▸ **Entries taken from a collection**:
====

Lemma runner_run_told self s h r : ru_event_writer self = Some fd -> written fd s = [] -> intact fd s ->
  answers (runner_run fuel self) h r ->
  exists events writer, sending events writer (passes s h) /\
    ((exists before mid, h = before ++ mid /\ idle before /\ story (len (ru_steps self)) 0 (ru_steps self) mid events r) \/
     (exists report, events = [] /\ r = Err report /\ idle h /\ fr_label report = lit "sandbox-prepare")).
Proof.
  intros Hfd Hw Hi Hh. assert (sending [] (Some fd) s) as Hs by (split_and!; [done|done|by exists []]).
  unfold runner_run in Hh.
  apply answers_stry in Hh as [(report & Hp & ->)|(h1 & [] & h2 & -> & Hp & H2)].
  - exists [], (Some fd). split; [eapply (sending_idle [] _ (prepare fuel self)); [only_calls|done|exact Hp]|]. right. exists report.
    split_and!; [done|done|by eapply only_answers; [apply aside_prepare|]|].
    exact (safe_answers _ _ _ _ _ _ (safe_prepare_label self s) Hp).
  - rewrite Hfd in H2. apply (run_steps_told _ _ _ _ [] (passes s h1)) in H2 as (more & writer & Hst & Hse).
    + exists more, writer. rewrite passes_app. split; [done|]. left. exists h1, h2.
      split_and!; [done|by eapply only_answers; [apply aside_prepare|]|done].
    + eapply (sending_idle [] _ (prepare fuel self)); [only_calls|done|exact Hp].
Qed.

(** Writing to another descriptor. *)
Lemma sending_other events writer s other content complete : other <> fd -> sending events writer s ->
  sending events writer (add_stream other content complete s).
Proof.
  intros Ho. assert (written fd (add_stream other content complete s) = written fd s) as Ew.
  { unfold written. simpl. rewrite map_app, concat_app. simpl. rewrite (proj2 (Z.eqb_neq other fd)) by done. by rewrite !app_nil_r. }
  assert (intact fd (add_stream other content complete s) <-> intact fd s) as Ei.
  { unfold intact. simpl. rewrite Forall_app, Forall_singleton. naive_solver. }
  unfold sending, transmitted. destruct writer; setoid_rewrite Ew; by rewrite Ei.
Qed.

Lemma runner_exec_told self s h code : ru_event_writer self = Some fd -> ru_failure_report self <> fd ->
  written fd s = [] -> intact fd s -> answers (runner_exec fuel self) h code ->
  exists events r writer,
    report_outcome self h events r /\ code = (if is_ok r then 0 else 1)%Z /\ sending events writer (passes s h).
Proof.
  intros Hfd Hr Hw Hi Hh. unfold runner_exec in Hh.
  apply answers_bind in Hh as (h1 & r & h2 & -> & H1 & H2).
  destruct (runner_run_told self s h1 r Hfd Hw Hi H1) as (events & writer & Hs1 & Ho).
  apply answers_bind in H2 as (h3 & exit_code & h4 & -> & H3 & H4).
  apply answers_bind in H4 as (h5 & [] & h6 & -> & H5 & [-> ->]). rewrite app_nil_r.
  assert (idle h3 /\ exit_code = (if is_ok r then 0 else 1)%Z /\ sending events writer (passes (passes s h1) h3)) as (Hi3 & -> & Hs3).
  { split; [|].
    - eapply only_answers; [|exact H3]. destruct r as [[]|report]; [only_calls|].
      pose proof (aside_write_report (ru_failure_report self) report) as Hreport.
      apply only_bind; [exact Hreport|]. intros [[]|error]; only_calls.
    - refine (safe_answers anything _ (fun code s' => code = _ /\ sending events writer s') _ _ _ _ H3).
      destruct r as [[]|report]; [done|]. unfold write_report.
      destruct (report_to_bytes report) as [b|e]; [|by split; [|intros []]].
      split; [done|]. intros [[]|[e n]]; [split; [done|by apply sending_other]|].
      split; [done|]. intros []. split; [done|]. by apply sending_other. }
  assert (Hi5 : idle h5) by (by eapply only_answers; [apply aside_terminate|]).
  exists events, r, writer. split_and!; [|done|].
  - destruct Ho as [(before & mid & -> & Hb & Hst)|(report & -> & -> & Hi1 & Hl)].
    + apply (outcome_steps _ _ before mid (h3 ++ h5)); [by rewrite <- app_assoc|done|by apply Forall_app|done].
    + apply outcome_unprepared; [by rewrite !Forall_app|done].
  - rewrite !passes_app. eapply (sending_idle _ _ (terminate_remaining_children fuel)); [only_calls|done|exact H5].
Qed.
(* ===== verification/SandboxConfig.v ===== *)
(** * The configuration of a sandboxed build

    [bobr-sandbox/src/lib.rs] and [mounts.rs]: the steps of a recipe are checked
    and their strings interpolated; from them the host makes the configurations
    of the runner and of the launcher. *)

From S2P Require Import Prelude Errors Text Posix Elf Json FsManifestOps Subjects SandboxProtocol SandboxKernel.

(** ** Recipes *)

Inductive StepUser := UserBuild | UserRoot.

Section Recipe.
Context {Number : Type}.

(** [BuildStep] and [SandboxConfig]. *)
Record BuildStep := mkBuildStep {
  bs_name : bytes;
  bs_run_as : StepUser;
  bs_cwd : bytes;
  bs_argv : list bytes;
  bs_env : list (bytes * JValue Number);
}.
Record SandboxConfig := mkSandboxConfig {
  sc_script_config : JValue Number;
  sc_steps : list BuildStep;
}.

Inductive SandboxError :=
| InvalidConfig (message : string)
| InputResolutionFailed (message : string)
| FsFailed (message : string).

Definition sandbox_message (e : SandboxError) : string :=
  match e with InvalidConfig m | InputResolutionFailed m | FsFailed m => m end.

(** *** Names *)

Definition key_byte (b : Z) : bool :=
  is_ascii_alphanumeric b || (b =? 46)%Z || (b =? 95)%Z || (b =? 45)%Z.
Definition plain_key (key : bytes) : bool :=
  negb (bool_decide (key = []) || bytes_eqb key [46]%Z || bytes_eqb key [46; 46]%Z || negb (forallb key_byte key)).

Definition validate_env_key (key : bytes) (p : string) : result SandboxError unit :=
  guard (plain_key key)
    (InvalidConfig ("env key '" +:+ show key +:+ "' at " +:+ p +:+ " is invalid; allowed chars: [A-Za-z0-9._-]")).

Definition ident_start (b : Z) : bool := is_ascii_alphabetic b || (b =? 95)%Z.
Definition ident_byte (b : Z) : bool := is_ascii_alphanumeric b || (b =? 95)%Z.

Definition validate_input_name (name : bytes) : result SandboxError unit :=
  match name with
  | [] => Err (InvalidConfig "input name must not be empty")
  | first :: rest =>
      if negb (ident_start first) then
        Err (InvalidConfig ("input name '" +:+ show name +:+ "' must start with an ASCII letter or underscore"))
      else if negb (forallb ident_byte rest) then
        Err (InvalidConfig ("input name '" +:+ show name +:+ "' must contain only ASCII letters, digits, and underscores"))
      else Ok tt
  end.

(** [sanitize_log_name]: one underscore for every other character. *)
Definition sanitize_log_name (name : bytes) : bytes :=
  map (fun c => if is_ascii_alphanumeric c || (c =? 45)%Z || (c =? 95)%Z then c else 95%Z)
    (default [] (utf8_chars name)).

(** *** Steps *)

Definition step_at (index : nat) (tail : string) : string := "steps[" +:+ show_z (Z.of_nat index) +:+ "]" +:+ tail.

Definition validate_step_env (env : list (bytes * JValue Number)) (p : string) : result SandboxError unit :=
  try_fold (fun _ '(key, value) =>
    validate_env_key key p ;;;
    match value with
    | JString _ => Ok tt
    | _ => Err (InvalidConfig (p +:+ "." +:+ show key +:+ " must be a string"))
    end) tt env.

(** The state of the loop: the index and the names and log names seen before,
    with their indexes. *)
Definition Seen_names := (list (bytes * nat) * list (bytes * nat))%type.

Definition validate_argv (index : nat) (argv : list bytes) : result SandboxError nat :=
  try_fold (fun arg_index arg =>
    if bool_decide (arg = []) then
      Err (InvalidConfig (step_at index (".argv[" +:+ show_z (Z.of_nat arg_index) +:+ "] must not be empty")))
    else Ok (S arg_index)) 0%nat argv.

Definition validate_step (all : list BuildStep) (state : nat * Seen_names) (step : BuildStep)
  : result SandboxError (nat * Seen_names) :=
  let '(index, (seen_names, seen_log_names)) := state in
  if bool_decide (trim (bs_name step) = []) then Err (InvalidConfig (step_at index ".name must not be empty"))
  else match assoc (bs_name step) seen_names with
  | Some previous =>
      Err (InvalidConfig (step_at index (".name '" +:+ show (bs_name step) +:+ "' duplicates ") +:+ step_at previous ".name"))
  | None =>
      let log_name := sanitize_log_name (bs_name step) in
      match assoc log_name seen_log_names with
      | Some previous =>
          Err (InvalidConfig (step_at index (".name '" +:+ show (bs_name step) +:+ "' collides with ")
            +:+ step_at previous (".name '" +:+ show (default [] (bs_name <$> (all !! previous))) +:+ "' after log-name sanitization ('"
            +:+ show log_name +:+ "')")))
      | None =>
          if bool_decide (trim (bs_cwd step) = []) then Err (InvalidConfig (step_at index ".cwd must not be empty"))
          else if bool_decide (bs_argv step = []) then Err (InvalidConfig (step_at index ".argv must not be empty"))
          else
            validate_argv index (bs_argv step) ;;;
            validate_step_env (bs_env step) (step_at index ".env") ;;;
            Ok (S index, ((bs_name step, index) :: seen_names, (log_name, index) :: seen_log_names))
      end
  end.

Definition validate_steps (steps : list BuildStep) : result SandboxError unit :=
  if bool_decide (steps = []) then Err (InvalidConfig "steps must contain at least one step")
  else try_fold (validate_step steps) (0%nat, ([], [])) steps ;;; Ok tt.

(** *** Script configurations *)

Definition validate_script_config_key (key : bytes) (p : string) : result SandboxError unit :=
  guard (plain_key key)
    (InvalidConfig ("script_config key '" +:+ show key +:+ "' at " +:+ p +:+ " is invalid; allowed chars: [A-Za-z0-9._-]")).

Fixpoint validate_script_config_node (value : JValue Number) (p : string) : result SandboxError unit :=
  match value with
  | JString _ => Ok tt
  | JArray items =>
      (fix all (index : nat) (l : list (JValue Number)) : result SandboxError unit :=
         match l with
         | [] => Ok tt
         | item :: l' =>
             validate_script_config_node item (p +:+ "[" +:+ show_z (Z.of_nat index) +:+ "]") ;;; all (S index) l'
         end) 0%nat items
  | JObject members =>
      (fix all (l : list (bytes * JValue Number)) : result SandboxError unit :=
         match l with
         | [] => Ok tt
         | (key, item) :: l' =>
             validate_script_config_key key p ;;; validate_script_config_node item (p +:+ "." +:+ show key) ;;; all l'
         end) members
  | _ => Err (InvalidConfig ("script_config supports only records, arrays, and string leaves; invalid value at " +:+ p))
  end.
Definition validate_script_config (value : JValue Number) : result SandboxError unit :=
  match value with JNull => Ok tt | _ => validate_script_config_node value "<root>" end.

Definition validate_sandbox_config (config : SandboxConfig) : result SandboxError unit :=
  validate_script_config (sc_script_config config) ;;; validate_steps (sc_steps config).
End Recipe.
Arguments BuildStep : clear implicits.
Arguments SandboxConfig : clear implicits.

(** ** Inputs *)

(** [collect_extra_inputs] on the slots that are not reserved, in the order of
    their names. *)
Definition collect_extra_inputs (builder_name : string) (extras : list (bytes * bytes))
  : result SandboxError (list (bytes * bytes)) :=
  try_map (fun '(name, object) =>
    validate_input_name name ;;;
    if existsb (bytes_eqb name) [lit "build"; lit "config"; lit "out"] then
      Err (InvalidConfig ("input name '" +:+ show name +:+ "' conflicts with a reserved " +:+ builder_name
                          +:+ " interpolation variable"))
    else Ok (name, object)) extras.

(** ** Interpolation *)

(** [str::find('}')]: what is before it and after it. *)
Fixpoint split_brace (l : bytes) : option (bytes * bytes) :=
  match l with
  | [] => None
  | x :: l' =>
      if (x =? 125)%Z then Some ([], l')
      else match split_brace l' with Some (a, b) => Some (x :: a, b) | None => None end
  end.

Definition is_ident (key : bytes) : bool :=
  match key with [] => false | first :: rest => ident_start first && forallb ident_byte rest end.

Definition braced (prefix : string) (key : bytes) : string := prefix +:+ "{" +:+ show key +:+ "}".

Definition validate_interpolation_name (key value : bytes) (escaped : bool) : result SandboxError unit :=
  let what := if escaped then "interpolation escape '" +:+ braced "@@" key else "interpolation variable '" +:+ braced "@" key in
  guard (is_ident key) (InvalidConfig ("invalid " +:+ what +:+ "' in '" +:+ show value +:+ "'")).

(** [input_mount_path]. *)
Definition input_mount_path (name : bytes) : bytes := CONTAINER_INPUTS_DIR ++ [47]%Z ++ name.

Definition interpolation_value (inputs : list (bytes * bytes)) (plain_object : bool) (key : bytes)
  : result SandboxError bytes :=
  if bytes_eqb key (lit "build") then Ok CONTAINER_BUILD_DIR
  else if bytes_eqb key (lit "config") then Ok CONTAINER_CONFIG_DIR
  else if bytes_eqb key (lit "out") && plain_object then Ok CONTAINER_OUT_DIR
  else match assoc key inputs with
       | Some _ => Ok (input_mount_path key)
       | None => Err (InvalidConfig ("unknown interpolation variable '" +:+ braced "@" key +:+ "'"))
       end.
(* ===== verification/SandboxConfigFacts.v ===== *)
(** * What the configuration of a sandboxed build promises

    Interpolation is exactly the reading of a string as text, escapes and
    variables; the configuration that the host writes is one the launcher
    accepts; and a command that runs in the sandbox is what a step of the recipe asks
    for, with the standard environment and the read-only inputs of the build. *)

From S2P Require Import Prelude Errors Text Posix Elf Json Subjects SandboxProtocol SandboxKernel SandboxRunner SandboxLauncher SandboxIsolation SandboxConfig.

(** ** Interpolation *)

Inductive Token := TByte (b : Z) | TEscape (key : bytes) | TVariable (key : bytes).

Definition print_token (t : Token) : bytes :=
  match t with
  | TByte b => [b]
  | TEscape key => lit "@@{" ++ key ++ lit "}"
  | TVariable key => lit "@{" ++ key ++ lit "}"
  end.
Definition print_tokens (ts : list Token) : bytes := concat (map print_token ts).

(** Keys are identifiers, and a byte of text does not start an escape or a variable. *)
Fixpoint readable (ts : list Token) : Prop :=
  match ts with
  | [] => True
  | TByte b :: ts' =>
      starts_with (lit "@@{") (b :: print_tokens ts') = false /\ starts_with (lit "@{") (b :: print_tokens ts') = false
      /\ readable ts'
  | TEscape key :: ts' | TVariable key :: ts' => is_ident key = true /\ readable ts'
  end.

Fixpoint render (inputs : list (bytes * bytes)) (plain_object : bool) (ts : list Token) : result SandboxError bytes :=
  match ts with
  | [] => Ok []
  | TByte b :: ts' => r <- render inputs plain_object ts' ;; Ok (b :: r)
  | TEscape key :: ts' => r <- render inputs plain_object ts' ;; Ok (lit "@{" ++ key ++ lit "}" ++ r)
  | TVariable key :: ts' =>
      v <- interpolation_value inputs plain_object key ;;
      r <- render inputs plain_object ts' ;; Ok (v ++ r)
  end.

Lemma split_brace_some l a b : split_brace l = Some (a, b) <-> l = a ++ 125%Z :: b /\ 125%Z ∉ a.
Proof.
  revert a. induction l as [|x l IH]; intros a; simpl.
  { split; [done|]. intros [E _]. by destruct a. }
  destruct (x =? 125)%Z eqn:Ex; bools.
  - subst. split; [intros [= <- <-]; split; [done|apply not_elem_of_nil]|].
    intros [E Ha]. destruct a as [|y a]; [by simplify_eq/=|]. injection E as <- _. set_solver.
  - destruct (split_brace l) as [[a' b']|] eqn:Es.
    + split.
      * intros [= <- <-]. destruct (proj1 (IH a') eq_refl) as [-> Ha]. set_solver.
      * intros [E Ha]. destruct a as [|y a]; [simplify_eq/=; done|]. injection E as <- E.
        assert (Some (a', b') = Some (a, b)) as [= <- <-]; [|done]. apply IH. set_solver.
    + split; [done|]. intros [E Ha]. destruct a as [|y a]; [simplify_eq/=; done|]. injection E as <- E.
      assert (@None (bytes * bytes) = Some (a, b)); [|done]. apply IH. set_solver.
Qed.

Lemma ident_no_brace key : is_ident key = true -> 125%Z ∉ key.
Proof.
  assert (forall l, forallb ident_byte l = true -> 125%Z ∉ l) as Hall.
  { intros l Hl Hin. rewrite forallb_forall in Hl. apply list_elem_of_In, Hl in Hin. by vm_compute in Hin. }
  destruct key as [|x key]; [done|]. simpl. intros H. bools. rewrite not_elem_of_cons. split; [|by apply Hall].
  intros <-. by vm_compute in H.
Qed.

Lemma strip_prefix_inv p l r : strip_prefix p l = Some r -> l = p ++ r.
Proof.
  revert l. induction p as [|x p IH]; intros l; simpl; [by intros [= ->]|]. destruct l as [|y l]; [done|].
  destruct (x =? y)%Z eqn:E; [|done]. bools. intros H. subst. f_equal. by apply IH.
Qed.

Section Interpolation.
Context (inputs : list (bytes * bytes)) (plain_object : bool) (value : bytes).

(** One round on a string that is not empty. *)
Lemma interpolate_round fuel ch rest' : let rest := ch :: rest' in
  interpolate_from (S fuel) inputs plain_object value rest =
  match strip_prefix (lit "@@{") rest with
  | Some after_escape =>
      match split_brace after_escape with
      | None => Err (InvalidConfig ("unterminated interpolation escape in '" +:+ show value +:+ "'"))
      | Some (key, tail) =>
          validate_interpolation_name key value true ;;;
          rendered <- interpolate_from fuel inputs plain_object value tail ;;
          Ok (lit "@{" ++ key ++ lit "}" ++ rendered)
      end
  | None =>
      match strip_prefix (lit "@{") rest with
      | Some after_start =>
          match split_brace after_start with
          | None => Err (InvalidConfig ("unterminated interpolation in '" +:+ show value +:+ "'"))
          | Some (key, tail) =>
              validate_interpolation_name key value false ;;;
              resolved <- interpolation_value inputs plain_object key ;;
              rendered <- interpolate_from fuel inputs plain_object value tail ;;
              Ok (resolved ++ rendered)
          end
      | None => rendered <- interpolate_from fuel inputs plain_object value rest' ;; Ok (ch :: rendered)
      end
  end.
Proof. done. Qed.

Lemma print_escape key ts : print_tokens (TEscape key :: ts) = 64%Z :: ([64; 123]%Z ++ key ++ 125%Z :: print_tokens ts).
Proof. unfold print_tokens. simpl. by rewrite <- app_assoc. Qed.
Lemma print_variable key ts : print_tokens (TVariable key :: ts) = 64%Z :: ([123]%Z ++ key ++ 125%Z :: print_tokens ts).
Proof. unfold print_tokens. simpl. by rewrite <- app_assoc. Qed.

Lemma brace_key key tail : is_ident key = true -> split_brace (key ++ 125%Z :: tail) = Some (key, tail).
Proof. intros Hk. apply split_brace_some. split; [done|by apply ident_no_brace]. Qed.

Lemma interpolate_tokens ts fuel : readable ts -> (length (print_tokens ts) <= fuel)%nat ->
  interpolate_from fuel inputs plain_object value (print_tokens ts) = render inputs plain_object ts.
Proof.
  revert fuel. induction ts as [|t ts IH]; intros fuel Hr Hf; [by destruct fuel|].
  destruct fuel as [|fuel].
  { exfalso. destruct t; [simpl in Hf|rewrite print_escape in Hf|rewrite print_variable in Hf]; simpl in Hf; lia. }
  destruct t as [b|key|key].
  - change (print_tokens (TByte b :: ts)) with (b :: print_tokens ts) in *. destruct Hr as (H1 & H2 & Hr).
    rewrite interpolate_round. cbv zeta. unfold starts_with in H1, H2.
    destruct (strip_prefix (lit "@@{") _); [done|]. destruct (strip_prefix (lit "@{") _); [done|].
    cbn [render]. rewrite IH; [done|done|]. simpl in Hf. lia.
  - destruct Hr as [Hk Hr]. rewrite print_escape in *. rewrite interpolate_round. cbv zeta.
    change (64%Z :: [64; 123]%Z ++ key ++ 125%Z :: print_tokens ts) with (lit "@@{" ++ key ++ 125%Z :: print_tokens ts).
    rewrite strip_prefix_app, brace_key by done. unfold validate_interpolation_name. rewrite Hk. cbn [guard render].
    rewrite IH; [done|done|]. simpl in Hf. rewrite length_app in Hf. simpl in Hf. lia.
  - destruct Hr as [Hk Hr]. rewrite print_variable in *. rewrite interpolate_round. cbv zeta.
    assert (strip_prefix (lit "@@{") (64%Z :: [123]%Z ++ key ++ 125%Z :: print_tokens ts) = None) as -> by done.
    change (64%Z :: [123]%Z ++ key ++ 125%Z :: print_tokens ts) with (lit "@{" ++ key ++ 125%Z :: print_tokens ts).
    rewrite strip_prefix_app, brace_key by done. unfold validate_interpolation_name. rewrite Hk. cbn [guard render].
    destruct (interpolation_value inputs plain_object key); [|done].
    rewrite IH; [done|done|]. simpl in Hf. rewrite length_app in Hf. simpl in Hf. lia.
Qed.

Lemma interpolate_reads fuel rest r : (length rest <= fuel)%nat ->
  interpolate_from fuel inputs plain_object value rest = Ok r -> exists ts, readable ts /\ print_tokens ts = rest.
Proof.
  revert rest r. induction fuel as [|fuel IH]; intros rest r Hf Hi.
  { destruct rest; [by exists []|simpl in Hf; lia]. }
  destruct rest as [|ch rest']; [by exists []|]. rewrite interpolate_round in Hi. cbv zeta in Hi.
  destruct (strip_prefix (lit "@@{") (ch :: rest')) as [after|] eqn:E1.
  - apply strip_prefix_inv in E1. destruct (split_brace after) as [[key tail]|] eqn:Eb; [|done].
    apply split_brace_some in Eb as [-> _]. unfold validate_interpolation_name in Hi. inv_res.
    eapply (IH tail) in E as (ts & Hr & Hp).
    2: { apply (f_equal length) in E1. rewrite !length_app in E1. simpl in E1, Hf. lia. }
    exists (TEscape key :: ts). split; [done|]. rewrite print_escape, Hp. by rewrite E1.
  - destruct (strip_prefix (lit "@{") (ch :: rest')) as [after|] eqn:E2.
    + apply strip_prefix_inv in E2. destruct (split_brace after) as [[key tail]|] eqn:Eb; [|done].
      apply split_brace_some in Eb as [-> _]. unfold validate_interpolation_name in Hi. inv_res.
      eapply (IH tail) in E0 as (ts & Hr & Hp).
      2: { apply (f_equal length) in E2. rewrite !length_app in E2. simpl in E2, Hf. lia. }
      exists (TVariable key :: ts). split; [done|]. rewrite print_variable, Hp. by rewrite E2.
    + inv_res. destruct (IH rest' a) as (ts & Hr & Hp); [simpl in Hf; lia|done|].
      exists (TByte ch :: ts). change (print_tokens (TByte ch :: ts)) with (ch :: print_tokens ts).
      rewrite Hp. split; [|done]. cbn [readable]. rewrite Hp. unfold starts_with. by rewrite E1, E2.
Qed.
End Interpolation.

====

▸ **What is expected**: Could you reproduce exactly the lines of the entries above, from the one with "as [after|] eqn:E1." through the one with "- destruct (strip_prefix", and nothing else?

▸ **Exercise output**:
  destruct (strip_prefix (lit "@@{") (ch :: rest')) as [after|] eqn:E1.
  - apply strip_prefix_inv in E1. destruct (split_brace after) as [[key tail]|] eqn:Eb; [|done].
    apply split_brace_some in Eb as [-> _]. unfold validate_interpolation_name in Hi. inv_res.
    eapply (IH tail) in E as (ts & Hr & Hp).
    2: { apply (f_equal length) in E1. rewrite !length_app in E1. simpl in E1, Hf. lia. }
    exists (TEscape key :: ts). split; [done|]. rewrite print_escape, Hp. by rewrite E1.
  - destruct (strip_prefix (lit "@{") (ch :: rest')) as [after|] eqn:E2.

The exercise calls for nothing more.